Soon after, an attempt was made to execute Jaipaul. Shot three times in the head, he lived and, months later, staged his kidnapping outside his home at Friendship Village, San Fernando.
Last Wednesday, police caught up with Jaipaul, killing him and another man.
Mukesh all but disappeared until July 23 last year when police tried serving a warrant on him for arms and ammunition possession.
That day he died as he had lived, after trying to shoot his way to freedom. In the house, police found a stolen television and air conditioning unit. Mukesh had apparently turned to petty thievery.
He was 30 years old.
Tales of the exploits of the Deyal brothers live on in Princes Town where they were born and grew up.
Both graduated from Cowen Hamilton College, and neither needed money. Their father, who owned a fleet of trucks and a brick factory, built a mansion for his family in one of the most affluent parts of Princes Town.

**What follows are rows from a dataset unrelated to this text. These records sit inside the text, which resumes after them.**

(** * postcactus.timeseries: a shallow embedding and its verification

    The module [postcactus/timeseries.py] represents sampled time series
    and offers functions that clean, merge and resample them.  This file
    embeds the functions of that module in Rocq and proves the properties
    of its specification.

    Conventions of the embedding.

    - A numpy array of floats is a [list Q].  Floats are rationals, and
      all the properties below are about order and exact arithmetic, so
      rounding, infinities and NaN are outside the model.
    - A Python exception is the [Raise] branch of [result]; the
      exception class is kept, since the specification distinguishes
      validation errors from index errors.
    - numpy primitives ([np.minimum.accumulate], boolean-mask indexing,
      [np.linspace], [np.rint], [np.allclose], [np.fft.fftfreq],
      [np.fft.fftshift]) are embedded next to the code that calls them,
      with their behaviour at the boundaries (empty arrays, masks of the
      wrong length) written out. *)

From Stdlib Require Import List Bool Arith ZArith QArith Qround Qabs Qminmax Lia Lqa
  Sorted Permutation.
Import ListNotations.

Local Open Scope Q_scope.

(* ================================================================== *)
(** * Python values: exceptions and results *)
(* ================================================================== *)

Module Py.

Inductive exn : Set :=
| ValueError
| IndexError
| ZeroDivisionError.

Inductive result (A : Type) : Type :=
| Ok (a : A)
| Raise (e : exn).

Arguments Ok {A} a.
Arguments Raise {A} e.

Definition bind {A B : Type} (m : result A) (f : A -> result B) : result B :=
  match m with
  | Ok a => f a
  | Raise e => Raise e
  end.

Definition is_ok {A : Type} (m : result A) : bool :=
  match m with Ok _ => true | Raise _ => false end.

(** [[f(x) for x in l]], evaluated left to right; the first exception
    escapes. *)
Fixpoint mapM {A B : Type} (f : A -> result B) (l : list A) : result (list B) :=
  match l with
  | [] => Ok []
  | x :: l' =>
      bind (f x) (fun b => bind (mapM f l') (fun bs => Ok (b :: bs)))
  end.

(** [l[0]] and [l[-1]] on a sequence: [IndexError] when it is empty. *)
Definition first {A : Type} (l : list A) : result A :=
  match l with
  | [] => Raise IndexError
  | a :: _ => Ok a
  end.

Fixpoint last {A : Type} (l : list A) : result A :=
  match l with
  | [] => Raise IndexError
  | [a] => Ok a
  | _ :: l' => last l'
  end.

(** [l[i]] for a non-negative index. *)
Definition getitem {A : Type} (l : list A) (i : nat) : result A :=
  match nth_error l i with
  | Some a => Ok a
  | None => Raise IndexError
  end.

(** [sorted(l, key=...)]: the keys are computed first, one per element,
    and the sort is stable.  The sort only ever asks [key a < key b].
    A stable sort has one possible outcome, which insertion from the
    right produces. *)
Section Sorted.
Context {K A : Type} (lt : K -> K -> bool).

Fixpoint insert_keyed (x : K * A) (l : list (K * A)) : list (K * A) :=
  match l with
  | [] => [x]
  | y :: l' =>
      if lt (fst y) (fst x) then y :: insert_keyed x l' else x :: y :: l'
  end.

Definition sort_keyed (l : list (K * A)) : list (K * A) :=
  fold_right insert_keyed [] l.

Definition sorted (key : A -> result K) (l : list A) : result (list A) :=
  bind (mapM key l) (fun ks => Ok (map snd (sort_keyed (combine ks l)))).

End Sorted.

(** [max(l, key=...)] and [min(l, key=...)]: the first element whose key
    is largest (smallest); [ValueError] on an empty sequence. *)
Section Extremum.
Context {K A : Type} (lt : K -> K -> bool).

Fixpoint best_keyed (better : K -> K -> bool) (cur : K * A) (l : list (K * A))
  : K * A :=
  match l with
  | [] => cur
  | x :: l' =>
      if better (fst x) (fst cur) then best_keyed better x l'
      else best_keyed better cur l'
  end.

Definition extremum (better : K -> K -> bool) (key : A -> result K)
  (l : list A) : result A :=
  bind (mapM key l) (fun ks =>
    match combine ks l with
    | [] => Raise ValueError
    | x :: rest => Ok (snd (best_keyed better x rest))
    end).

Definition max (key : A -> result K) (l : list A) : result A :=
  extremum (fun new cur => lt cur new) key l.

Definition min (key : A -> result K) (l : list A) : result A :=
  extremum (fun new cur => lt new cur) key l.

End Extremum.

End Py.

Import Py.

Declare Scope py_scope.
Delimit Scope py_scope with py.
Notation "x <- m ;; k" := (bind m (fun x => k))
  (at level 61, m at next level, right associativity) : py_scope.
Notation "' ( x , y ) <- m ;; k" := (bind m (fun '(x, y) => k))
  (at level 61, x name, y name, m at next level, right associativity)
  : py_scope.
Local Open Scope py_scope.

(* ================================================================== *)
(** * numpy primitives *)
(* ================================================================== *)

Module Np.

(** Comparison of two floats, as booleans. *)
Definition ltb (a b : Q) : bool := negb (Qle_bool b a).
Definition leb (a b : Q) : bool := Qle_bool a b.
Definition gtb (a b : Q) : bool := ltb b a.

(** Elementwise operation on two arrays of the same shape. *)
Fixpoint zip_with {A B C : Type} (f : A -> B -> C) (a : list A) (b : list B)
  : list C :=
  match a, b with
  | x :: a', y :: b' => f x y :: zip_with f a' b'
  | _, _ => []
  end.

(** [a[msk]] with a boolean array [msk]: numpy raises [IndexError] when
    the mask and the array differ in length. *)
Fixpoint select {A : Type} (a : list A) (msk : list bool) : list A :=
  match a, msk with
  | x :: a', b :: msk' => if b then x :: select a' msk' else select a' msk'
  | _, _ => []
  end.

Definition mask_index {A : Type} (a : list A) (msk : list bool)
  : result (list A) :=
  if Nat.eqb (length a) (length msk) then Ok (select a msk)
  else Raise IndexError.

(** [a[::sign]] for [sign] in {1, -1}. *)
Definition step_slice {A : Type} (reversed : bool) (a : list A) : list A :=
  if reversed then rev a else a.

(** [np.minimum(a, b)]. *)
Definition minimum (a b : Q) : Q := if Qle_bool a b then a else b.

(** [np.minimum.accumulate(a)]: running minimum from the left. *)
Fixpoint accumulate_from (m : Q) (a : list Q) : list Q :=
  match a with
  | [] => []
  | x :: a' => let m' := minimum m x in m' :: accumulate_from m' a'
  end.

Definition minimum_accumulate (a : list Q) : list Q :=
  match a with
  | [] => []
  | x :: a' => x :: accumulate_from x a'
  end.

(** [a.min()]: [ValueError] on a zero-size array. *)
Definition amin (a : list Q) : result Q :=
  match a with
  | [] => Raise ValueError
  | x :: a' => Ok (fold_left minimum a' x)
  end.

(** [a[1:] - a[:-1]]: consecutive differences. *)
Definition diff (a : list Q) : list Q :=
  zip_with Qminus (tl a) (removelast a).

(** [np.cumsum(a)]. *)
Fixpoint cumsum_from (acc : Q) (a : list Q) : list Q :=
  match a with
  | [] => []
  | x :: a' => let acc' := acc + x in acc' :: cumsum_from acc' a'
  end.

Definition cumsum (a : list Q) : list Q :=
  match a with
  | [] => []
  | x :: a' => x :: cumsum_from x a'
  end.

(** [np.rint(x)]: nearest integer, halves to the even neighbour. *)
Definition rint (x : Q) : Z :=
  let f := Qfloor x in
  let r := x - inject_Z f in
  if ltb r (1 # 2) then f
  else if ltb (1 # 2) r then (f + 1)%Z
  else if Z.even f then f else (f + 1)%Z.


(** [np.linspace(start, stop, num)]: [num] points, the step being
    [(stop - start) / (num - 1)], and the last point set to [stop]. *)
Definition linspace (start stop : Q) (num : nat) : list Q :=
  match num with
  | O => []
  | S O => [start]
  | S (S m as div) =>
      let step := (stop - start) / inject_Z (Z.of_nat div) in
      map (fun k => start + inject_Z (Z.of_nat k) * step) (seq 0 div)
        ++ [stop]
  end.

(** [np.allclose(a, b)] for an array [a] and a scalar [b], with the
    default tolerances [rtol = 1e-05] and [atol = 1e-08]. *)
Definition rtol : Q := 1 # 100000.
Definition atol : Q := 1 # 100000000.

Definition isclose (a b : Q) : bool :=
  Qle_bool (Qabs (a - b)) (atol + rtol * Qabs b).

Definition allclose (a : list Q) (b : Q) : bool :=
  forallb (fun x => isclose x b) a.

(** [np.fft.fftfreq(n, d)]: the bins [0, 1, ..., (n-1)//2] followed by
    [-(n//2), ..., -1], each times [1 / (n * d)]. *)
Definition fftfreq (n : nat) (d : Q) : list Q :=
  let val := 1 / (inject_Z (Z.of_nat n) * d) in
  let N := S ((n - 1) / 2) in
  let p1 := map (fun k => inject_Z (Z.of_nat k)) (seq 0 N) in
  let p2 := map (fun k => inject_Z (Z.of_nat k - Z.of_nat (n / 2)))
                (seq 0 (n / 2)) in
  map (fun k => k * val) (p1 ++ p2).

(** [np.fft.fftshift(x)]: rotate right by [n // 2]. *)
Definition fftshift {A : Type} (x : list A) : list A :=
  let n := length x in
  skipn (n - n / 2) x ++ firstn (n - n / 2) x.

(** [np.pi], the double nearest to pi, as the rational it is. *)
Definition pi : Q := 884279719003555 # 281474976710656.

End Np.

(* ================================================================== *)
(** * The module [postcactus.timeseries] *)
(* ================================================================== *)

(** ** The class [TimeSeries] *)

(** Modelled from the spec: [frequencyseries.FrequencySeries], which
    lives in [postcactus/frequencyseries.py].  It receives a pair of
    arrays, the frequencies and the complex amplitudes. *)
Record FrequencySeries (C : Type) : Type := Build_FrequencySeries {
  fs_f : list Q;
  fs_fft : list C
}.

Arguments Build_FrequencySeries {C} _ _.
Arguments fs_f {C} _.
Arguments fs_fft {C} _.

Section Model.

When first approached by the Sunday Express, Rampersad Deyal, 63, his eyes wide and sad, was quick to say: "I don't want to have nothing to do with them.

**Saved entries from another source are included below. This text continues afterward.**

(** * GPX Terrain Flyby: camera and track-playback engine

    A shallow embedding of the playback engine of [frontend/src/App.tsx]
    (the helper functions above the [App] component and the handlers inside
    it) and of the backend's GPX parser ([gpx.ts], module [Gpx] below),
    together with the properties the specification states about them and
    further properties read off the code.

    Numbers.  A finite JavaScript [number] is modelled as a rational [Q] and
    the arithmetic is exact.  Numeric equality ([===] on numbers) is [Qeq],
    written [==].  The program itself computes on binary64, where sums,
    products and quotients are rounded.  The theorems are therefore stated
    on what does not depend on the rounding: comparisons, clamps, indices,
    the order of values, and equalities between a result and the code's
    own expression for it; where exact arithmetic would give more (a
    [lerp] at the fraction 1 that is the right end, a sum of increments
    that is exactly 1), the theorem does not state it.  The module
    [Binary64] embeds the numeric helpers a second time on binary64, for
    the inputs on which the rounding shows.  The one special value the
    specification talks about, [NaN], is modelled in the module [JsNumber],
    whose operations agree with the rational ones on finite values.  The
    transcendental functions of the host ([Math.sin], [Math.cos],
    [Math.atan2], [Math.sqrt], [Math.PI]) have no exact rational value; the
    engine takes them as a parameter ([MathLib]). *)

From Stdlib Require Import QArith Qround Qabs Lqa ZArith Lia List Bool.
From Stdlib Require String.
From Corelib Require PrimFloat FloatOps SpecFloat.
Import ListNotations.
Open Scope Q_scope.

(** ** Comparisons and [Math.min] / [Math.max] on finite numbers *)

Definition Qltb (a b : Q) : bool := (Qnum a * QDen b <? Qnum b * QDen a)%Z.
Definition Qleb (a b : Q) : bool := (Qnum a * QDen b <=? Qnum b * QDen a)%Z.
Definition Qeqb (a b : Q) : bool := (Qnum a * QDen b =? Qnum b * QDen a)%Z.

Definition Math_max (a b : Q) : Q := if Qltb a b then b else a.
Definition Math_min (a b : Q) : Q := if Qltb b a then b else a.

(** [const clamp = (value, min, max) => Math.min(Math.max(value, min), max)] *)
Definition clamp (value min max : Q) : Q := Math_min (Math_max value min) max.

(** [const lerp = (a, b, t) => a + (b - a) * t] *)
Definition lerp (a b t : Q) : Q := a + (b - a) * t.

(** The [%] operator: the remainder of the division truncated towards zero,
    [a % b = a - b * trunc(a / b)]; it has the sign of the dividend. *)
Definition Qtrunc (q : Q) : Z := (Qnum q ÷ Zpos (Qden q))%Z.
Definition jsRem (a b : Q) : Q := a - b * inject_Z (Qtrunc (a / b)).

(** [const shortestAngleDiff = (from, to) => ((to - from + 540) % 360) - 180] *)
Definition shortestAngleDiff (from to : Q) : Q :=
  jsRem (to - from + 540) 360 - 180.


(** ** Numbers with [NaN]

    [Math.max] and [Math.min] return [NaN] as soon as one argument is [NaN],
    and so does every arithmetic operation.  On finite numbers the
    operations are the rational ones above. *)
Module JsNumber.

Inductive number : Type :=
| NaN : number
| Num (q : Q) : number.

Definition Math_max (a b : number) : number :=
  match a, b with
  | Num x, Num y => Num (Math_max x y)
  | _, _ => NaN
  end.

When they were outside this house, they did their thing, they were like tigers."
But he softened later, speaking of his disappointment at not having been able to convince his two infamous children to follow his path in life.
In 1982, their mother died, he said.
"And, when you not around and have to work hard, they got out of hand," he said.
Rampersad said he last saw his boys ten years ago, when they were already career criminals.
"I told them 'try and get out of this stupidness'. They said 'yes, pappy, yes pappy'. The next thing I hear the police shoot them."
In the ten years since that visit, Deyal said "they could not come to my house. I decide that even if they were children and have to live like that, they have to go. When you don't listen, you can't stay with me (because) I lived a straight and upright life.? I sent both of them to school and they came out with good education. I don't want to remember them as bandit."
Deyal said when he learnt of the deaths of Mukesh and Sudesh, "I told them keep the body and do what you want. I didn't want no funeral here to stain my reputation or my other children. You have to ask somebody else what happen to the funerals".
Deyal believes he did the best he could with his sons.
"But you make your children but not their minds. You try and grow them up as good as possible," he remarked.
The $2 million stolen by the gang was never recovered.